Extracted records
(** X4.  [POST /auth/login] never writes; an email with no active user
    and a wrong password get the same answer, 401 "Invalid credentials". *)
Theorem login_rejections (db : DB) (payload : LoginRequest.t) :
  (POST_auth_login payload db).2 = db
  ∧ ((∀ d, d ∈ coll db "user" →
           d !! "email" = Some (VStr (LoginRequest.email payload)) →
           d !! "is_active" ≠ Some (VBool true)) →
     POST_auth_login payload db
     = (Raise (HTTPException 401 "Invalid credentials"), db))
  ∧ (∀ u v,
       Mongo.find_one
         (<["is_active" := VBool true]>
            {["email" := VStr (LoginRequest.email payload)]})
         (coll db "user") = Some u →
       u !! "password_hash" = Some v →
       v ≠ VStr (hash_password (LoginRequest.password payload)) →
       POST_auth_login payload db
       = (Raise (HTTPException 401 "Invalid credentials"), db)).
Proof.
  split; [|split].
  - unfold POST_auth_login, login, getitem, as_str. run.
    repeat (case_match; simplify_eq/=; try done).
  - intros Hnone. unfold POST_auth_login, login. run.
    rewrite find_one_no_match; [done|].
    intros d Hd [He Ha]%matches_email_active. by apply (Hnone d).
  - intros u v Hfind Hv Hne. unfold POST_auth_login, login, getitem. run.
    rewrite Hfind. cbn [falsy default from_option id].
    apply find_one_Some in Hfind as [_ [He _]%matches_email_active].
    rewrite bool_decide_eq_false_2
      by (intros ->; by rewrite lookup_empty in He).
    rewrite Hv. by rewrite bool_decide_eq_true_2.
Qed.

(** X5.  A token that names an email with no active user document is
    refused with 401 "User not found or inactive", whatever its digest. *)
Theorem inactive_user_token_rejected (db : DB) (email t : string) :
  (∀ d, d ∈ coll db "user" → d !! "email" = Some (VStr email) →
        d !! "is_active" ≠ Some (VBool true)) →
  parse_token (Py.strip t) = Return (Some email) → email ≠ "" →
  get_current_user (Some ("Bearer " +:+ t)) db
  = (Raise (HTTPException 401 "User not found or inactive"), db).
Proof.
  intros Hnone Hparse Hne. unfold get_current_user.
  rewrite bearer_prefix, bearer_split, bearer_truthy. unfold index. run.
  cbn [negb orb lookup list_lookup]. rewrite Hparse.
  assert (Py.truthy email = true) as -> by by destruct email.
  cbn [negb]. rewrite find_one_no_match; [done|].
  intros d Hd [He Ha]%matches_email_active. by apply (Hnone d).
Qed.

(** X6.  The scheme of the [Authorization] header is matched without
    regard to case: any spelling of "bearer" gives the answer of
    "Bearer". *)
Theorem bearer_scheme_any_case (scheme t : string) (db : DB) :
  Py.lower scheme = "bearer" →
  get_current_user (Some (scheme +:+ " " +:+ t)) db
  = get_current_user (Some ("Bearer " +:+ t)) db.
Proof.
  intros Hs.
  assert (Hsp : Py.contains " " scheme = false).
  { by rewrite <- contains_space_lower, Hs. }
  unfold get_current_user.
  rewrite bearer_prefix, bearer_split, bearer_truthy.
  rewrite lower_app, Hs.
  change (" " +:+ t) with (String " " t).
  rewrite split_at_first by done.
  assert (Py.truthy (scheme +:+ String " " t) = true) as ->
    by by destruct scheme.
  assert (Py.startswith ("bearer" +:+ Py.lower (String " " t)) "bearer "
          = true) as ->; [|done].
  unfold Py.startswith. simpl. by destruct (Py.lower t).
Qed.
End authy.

...

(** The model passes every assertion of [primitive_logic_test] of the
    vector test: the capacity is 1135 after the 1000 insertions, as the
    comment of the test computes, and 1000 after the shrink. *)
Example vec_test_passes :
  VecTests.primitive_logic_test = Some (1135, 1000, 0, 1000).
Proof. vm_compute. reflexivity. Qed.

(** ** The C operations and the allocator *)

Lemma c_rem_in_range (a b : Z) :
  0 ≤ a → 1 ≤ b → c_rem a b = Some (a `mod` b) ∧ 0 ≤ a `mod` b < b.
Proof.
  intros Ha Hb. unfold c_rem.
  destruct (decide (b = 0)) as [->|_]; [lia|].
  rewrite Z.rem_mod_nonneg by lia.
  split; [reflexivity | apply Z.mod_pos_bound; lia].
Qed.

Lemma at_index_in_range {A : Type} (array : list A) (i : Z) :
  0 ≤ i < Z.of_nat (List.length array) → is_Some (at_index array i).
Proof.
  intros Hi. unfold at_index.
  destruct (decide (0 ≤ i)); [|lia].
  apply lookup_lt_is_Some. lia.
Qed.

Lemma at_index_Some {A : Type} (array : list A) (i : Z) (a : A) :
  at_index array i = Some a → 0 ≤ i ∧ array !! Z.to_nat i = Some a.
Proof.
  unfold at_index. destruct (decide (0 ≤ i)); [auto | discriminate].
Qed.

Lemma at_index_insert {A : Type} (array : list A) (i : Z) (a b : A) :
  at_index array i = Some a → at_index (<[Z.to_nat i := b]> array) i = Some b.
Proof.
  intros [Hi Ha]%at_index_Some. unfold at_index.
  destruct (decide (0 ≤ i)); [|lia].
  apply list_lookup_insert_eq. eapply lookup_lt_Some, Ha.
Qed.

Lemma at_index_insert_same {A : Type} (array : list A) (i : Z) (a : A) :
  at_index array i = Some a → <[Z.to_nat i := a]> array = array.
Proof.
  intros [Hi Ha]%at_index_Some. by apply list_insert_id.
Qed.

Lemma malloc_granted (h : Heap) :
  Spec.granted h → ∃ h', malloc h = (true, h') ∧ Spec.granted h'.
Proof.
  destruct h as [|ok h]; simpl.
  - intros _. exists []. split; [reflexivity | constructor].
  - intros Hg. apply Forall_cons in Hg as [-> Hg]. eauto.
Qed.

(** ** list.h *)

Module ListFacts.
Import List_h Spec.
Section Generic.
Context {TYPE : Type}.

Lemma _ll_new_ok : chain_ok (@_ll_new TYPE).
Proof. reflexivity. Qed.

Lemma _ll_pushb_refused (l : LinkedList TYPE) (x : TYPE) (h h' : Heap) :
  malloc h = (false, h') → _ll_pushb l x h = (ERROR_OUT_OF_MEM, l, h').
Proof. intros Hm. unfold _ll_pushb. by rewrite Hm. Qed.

* * *

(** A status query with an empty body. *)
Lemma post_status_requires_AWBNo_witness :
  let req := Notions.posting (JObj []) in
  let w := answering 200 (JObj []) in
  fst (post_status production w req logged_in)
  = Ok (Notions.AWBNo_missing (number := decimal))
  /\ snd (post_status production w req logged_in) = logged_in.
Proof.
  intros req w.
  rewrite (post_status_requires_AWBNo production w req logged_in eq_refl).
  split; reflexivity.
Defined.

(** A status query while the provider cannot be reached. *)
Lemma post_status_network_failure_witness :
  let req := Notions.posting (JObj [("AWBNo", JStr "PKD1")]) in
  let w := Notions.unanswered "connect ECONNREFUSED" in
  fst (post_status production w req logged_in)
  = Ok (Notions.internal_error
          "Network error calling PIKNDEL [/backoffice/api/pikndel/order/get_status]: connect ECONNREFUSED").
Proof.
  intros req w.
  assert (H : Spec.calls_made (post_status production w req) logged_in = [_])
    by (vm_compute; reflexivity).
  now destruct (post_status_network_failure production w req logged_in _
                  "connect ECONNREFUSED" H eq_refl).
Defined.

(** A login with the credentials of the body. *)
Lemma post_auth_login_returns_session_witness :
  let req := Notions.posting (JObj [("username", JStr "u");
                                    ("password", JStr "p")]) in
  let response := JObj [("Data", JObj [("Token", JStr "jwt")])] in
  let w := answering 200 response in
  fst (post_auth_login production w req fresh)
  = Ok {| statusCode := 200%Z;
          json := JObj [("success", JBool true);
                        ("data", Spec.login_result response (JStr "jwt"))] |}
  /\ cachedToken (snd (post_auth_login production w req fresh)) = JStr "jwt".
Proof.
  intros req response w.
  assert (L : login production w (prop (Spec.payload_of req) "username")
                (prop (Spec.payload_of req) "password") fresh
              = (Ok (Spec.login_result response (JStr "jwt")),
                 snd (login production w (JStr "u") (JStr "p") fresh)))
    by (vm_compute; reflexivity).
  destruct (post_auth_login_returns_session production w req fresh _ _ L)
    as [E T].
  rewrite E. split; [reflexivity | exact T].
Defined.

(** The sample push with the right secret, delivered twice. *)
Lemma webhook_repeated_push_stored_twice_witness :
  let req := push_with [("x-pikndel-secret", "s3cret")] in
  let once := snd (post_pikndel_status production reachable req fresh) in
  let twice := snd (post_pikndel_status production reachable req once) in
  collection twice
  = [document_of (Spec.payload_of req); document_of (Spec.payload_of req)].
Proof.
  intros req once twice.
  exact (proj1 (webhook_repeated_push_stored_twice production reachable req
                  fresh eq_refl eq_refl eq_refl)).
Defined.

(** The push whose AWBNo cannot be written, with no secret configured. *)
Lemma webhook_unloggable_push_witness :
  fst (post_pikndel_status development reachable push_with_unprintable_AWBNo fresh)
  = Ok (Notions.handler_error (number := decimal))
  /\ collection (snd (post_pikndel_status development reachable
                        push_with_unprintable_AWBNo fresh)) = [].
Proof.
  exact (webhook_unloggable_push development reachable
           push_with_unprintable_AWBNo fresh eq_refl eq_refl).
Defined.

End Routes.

* _PROBLEM REQUIREMENTS_: In the entries above, find each line that includes the string "exact" and copy it.

* _ANSWER BELOW_:
  rewrite E. split; [reflexivity | exact T].
  exact (proj1 (webhook_repeated_push_stored_twice production reachable req
  exact (webhook_unloggable_push development reachable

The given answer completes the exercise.